Two lines mark the range in the entries below: the one holding "builders, the line" and the one holding "(** A keyword". Set down those two and all lines between them, exactly.

Saved data entries

_ _ _ _ _ _ _

(* ===== verification/Control.v ===== *)
(** The JSON Lines control protocol ([common/protocol/control.py]): message
    builders, the line codec, and the framing of a connection into lines as
    [asyncio.StreamReader.readline] does it. *)

From Stdlib Require Import ZArith SpecFloat Lia Ascii String.
From stdpp Require Import base list sets strings.
From S2P Require Import Prelude PyFloat PyValue Json.

Open Scope Z_scope.

Definition ERROR_CODES : list string :=
  ["invalid_json"; "unsupported_version"; "invalid_command"; "invalid_field"; "out_of_range";
   "busy"; "hardware_fault"; "timeout"; "internal_error"]%string.

(** ** Lines *)

(** The result is the UTF-8 code units; a string with a lone surrogate cannot
    be encoded. *)
Definition encode_json_line (message : pydict) : res text :=
  let line := json_text (PDict message) ++ [nl_char] in
  if utf8_ok line then Ok line
  else raise UnicodeEncodeError "'utf-8' codec can't encode characters: surrogates not allowed".

(** Only [JSONDecodeError] is turned into [JsonLineError]; an undecodable
    [bytes] line raises before the [try]. *)
Definition decode_json_line (line : text) : res pydict :=
  if utf8_ok line then
    match json_loads line with
    | Raise e =>
        if exn_isa (exn_cls e) JSONDecodeError then raise JsonLineError "invalid JSON line" else Raise e
    | Ok (PDict d) => Ok d
    | Ok _ => raise JsonLineError "JSON line must contain an object"
    end
  else raise UnicodeDecodeError "'utf-8' codec can't decode bytes".

(** ** Messages *)

(** A keyword that repeats a positional parameter is a [TypeError]. *)
Definition repeated_keyword {A} (f k : string) : res A :=
  raise TypeError (f +:+ "() got multiple values for argument '" +:+ k +:+ "'").

Definition build_request (request_id : Z) (cmd : string) (fields : pydict) : res pydict :=
  if dhas "request_id"%string fields then repeated_keyword "build_request" "request_id"
  else if dhas "cmd"%string fields then repeated_keyword "build_request" "cmd"
  else Ok (dupdate [("request_id", PInt request_id); ("cmd", PStr cmd)]%string fields).

(** [request_id] is [None] or whatever int-like value the request carried. *)
Definition build_response (request_id : option pyval) (ok : bool) (fields : pydict) : pydict :=
  let message := dupdate [("ok"%string, PBool ok)] fields in
  match request_id with
  | Some i => dupdate [("request_id"%string, i)] message
  | None => message
  end.

Definition build_error (request_id : option pyval) (code message : string) (fields : pydict) : pydict :=
  let code := if decide (code ∈ ERROR_CODES) then code else "internal_error"%string in
  build_response request_id false
    [("error"%string, PDict (dupdate [("code", PStr code); ("message", PStr message)]%string fields))].

(** ** Reading a connection line by line

    [buf] is everything the peer will send before it closes.  [StreamReader]
    refuses a line longer than its 64 KiB limit with [ValueError]. *)

Definition stream_limit : nat := Z.to_nat 65536.

Fixpoint split_nl (buf : text) : option (text * text) :=
  match buf with
  | [] => None
  | c :: l =>
      if Ascii.eqb c nl_char then Some ([], l)
      else '(a, b) ← split_nl l; Some (c :: a, b)
  end.

Definition readline (buf : text) : res (text * text) :=
  match split_nl buf with
  | Some (line, rest) =>
      if (stream_limit <? length line)%nat
      then raise ValueError "Separator is found, but chunk is longer than limit"
      else Ok (line ++ [nl_char], rest)
  | None =>
      if (stream_limit <? length buf)%nat
      then raise ValueError "Separator is not found, and chunk exceed the limit"
      else Ok (buf, [])
  end.

(** [while not at_eof(): line = await readline(); if not line: break; decode]:
    the messages of a connection.  Every line read is non-empty, so fuel
    [length buf] ends at the end of the text. *)
Fixpoint read_messages (fuel : nat) (buf : text) : list (res pydict) :=
  match fuel, buf with
  | O, _ | _, [] => []
  | S f, _ =>
      match readline buf with
      | Raise e => [Raise e]
      | Ok ([], _) => []
      | Ok (line, rest) => decode_json_line line :: read_messages f rest
      end
  end.

(** ** UTF-8 *)

(** One encoded code point: it decides nothing about what follows, and is one
    ASCII character or only bytes above 127. *)
Definition utf8_char (u : text) : Prop :=
  u <> [] /\ (forall r, utf8_ok (u ++ r) = utf8_ok r) /\
  ((exists c, u = [c]) \/ Forall (fun c => 128 <= char_code c) u).

Definition utf8_cut (l : text) : Prop := exists u r, l = u ++ r /\ utf8_char u /\ utf8_ok r.

Lemma is_cont_code c : is_cont c -> 128 <= char_code c <= 191.
Proof. unfold is_cont. rewrite andb_True, !Is_true_true. lia. Qed.

Lemma in_code_cont lo hi c : 128 <= lo -> hi <= 191 -> in_code lo hi c -> is_cont c.
Proof. intros ? ?. unfold in_code, is_cont. rewrite !andb_True, !Is_true_true. lia. Qed.

Lemma utf8_cut_high u l :
  u <> [] -> Forall (fun c => 128 <= char_code c) u -> (forall r, utf8_ok (u ++ r) = utf8_ok r) ->
  utf8_ok l -> utf8_cut (u ++ l).
Proof. intros. exists u, l. unfold utf8_char. eauto 10. Qed.

Lemma utf8_cut3 c1 c2 c3 l b :
  128 <= char_code c1 -> Is_true (b && is_cont c3 && utf8_ok l) -> (b -> is_cont c2) ->
  (forall r, utf8_ok (c1 :: c2 :: c3 :: r) = b && is_cont c3 && utf8_ok r) ->
  utf8_cut (c1 :: c2 :: c3 :: l).
Proof.
  intros H1 Hb Hc Heq. rewrite !andb_True in Hb. destruct Hb as [[Hb1 Hb2] Hb3].
  apply (utf8_cut_high [c1; c2; c3]); try done.
  - apply Hc in Hb1 as ?%is_cont_code. apply is_cont_code in Hb2. repeat constructor; lia.
  - intros r. cbn [app]. by rewrite Heq, (Is_true_true_1 _ Hb1), (Is_true_true_1 _ Hb2).
Qed.

Lemma utf8_cut4 c1 c2 c3 c4 l b :
  128 <= char_code c1 -> Is_true (b && (is_cont c3 && is_cont c4 && utf8_ok l)) -> (b -> is_cont c2) ->
  (forall r, utf8_ok (c1 :: c2 :: c3 :: c4 :: r) = b && (is_cont c3 && is_cont c4 && utf8_ok r)) ->
  utf8_cut (c1 :: c2 :: c3 :: c4 :: l).
Proof.
  intros H1 Hb Hc Heq. rewrite !andb_True in Hb. destruct Hb as (Hb1 & [Hb2 Hb4] & Hb3).
  apply (utf8_cut_high [c1; c2; c3; c4]); try done.
  - apply Hc in Hb1 as ?%is_cont_code. apply is_cont_code in Hb2, Hb4. repeat constructor; lia.
  - intros r. cbn [app].
    by rewrite Heq, (Is_true_true_1 _ Hb1), (Is_true_true_1 _ Hb2), (Is_true_true_1 _ Hb4).
Qed.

_ _ _ _ _ _ _

Your solution
    builders, the line codec, and the framing of a connection into lines as
    [asyncio.StreamReader.readline] does it. *)

From Stdlib Require Import ZArith SpecFloat Lia Ascii String.
From stdpp Require Import base list sets strings.
From S2P Require Import Prelude PyFloat PyValue Json.

Open Scope Z_scope.

Definition ERROR_CODES : list string :=
  ["invalid_json"; "unsupported_version"; "invalid_command"; "invalid_field"; "out_of_range";
   "busy"; "hardware_fault"; "timeout"; "internal_error"]%string.

(** ** Lines *)

(** The result is the UTF-8 code units; a string with a lone surrogate cannot
    be encoded. *)
Definition encode_json_line (message : pydict) : res text :=
  let line := json_text (PDict message) ++ [nl_char] in
  if utf8_ok line then Ok line
  else raise UnicodeEncodeError "'utf-8' codec can't encode characters: surrogates not allowed".

(** Only [JSONDecodeError] is turned into [JsonLineError]; an undecodable
    [bytes] line raises before the [try]. *)
Definition decode_json_line (line : text) : res pydict :=
  if utf8_ok line then
    match json_loads line with
    | Raise e =>
        if exn_isa (exn_cls e) JSONDecodeError then raise JsonLineError "invalid JSON line" else Raise e
    | Ok (PDict d) => Ok d
    | Ok _ => raise JsonLineError "JSON line must contain an object"
    end
  else raise UnicodeDecodeError "'utf-8' codec can't decode bytes".

(** ** Messages *)

(** A keyword that repeats a positional parameter is a [TypeError]. *)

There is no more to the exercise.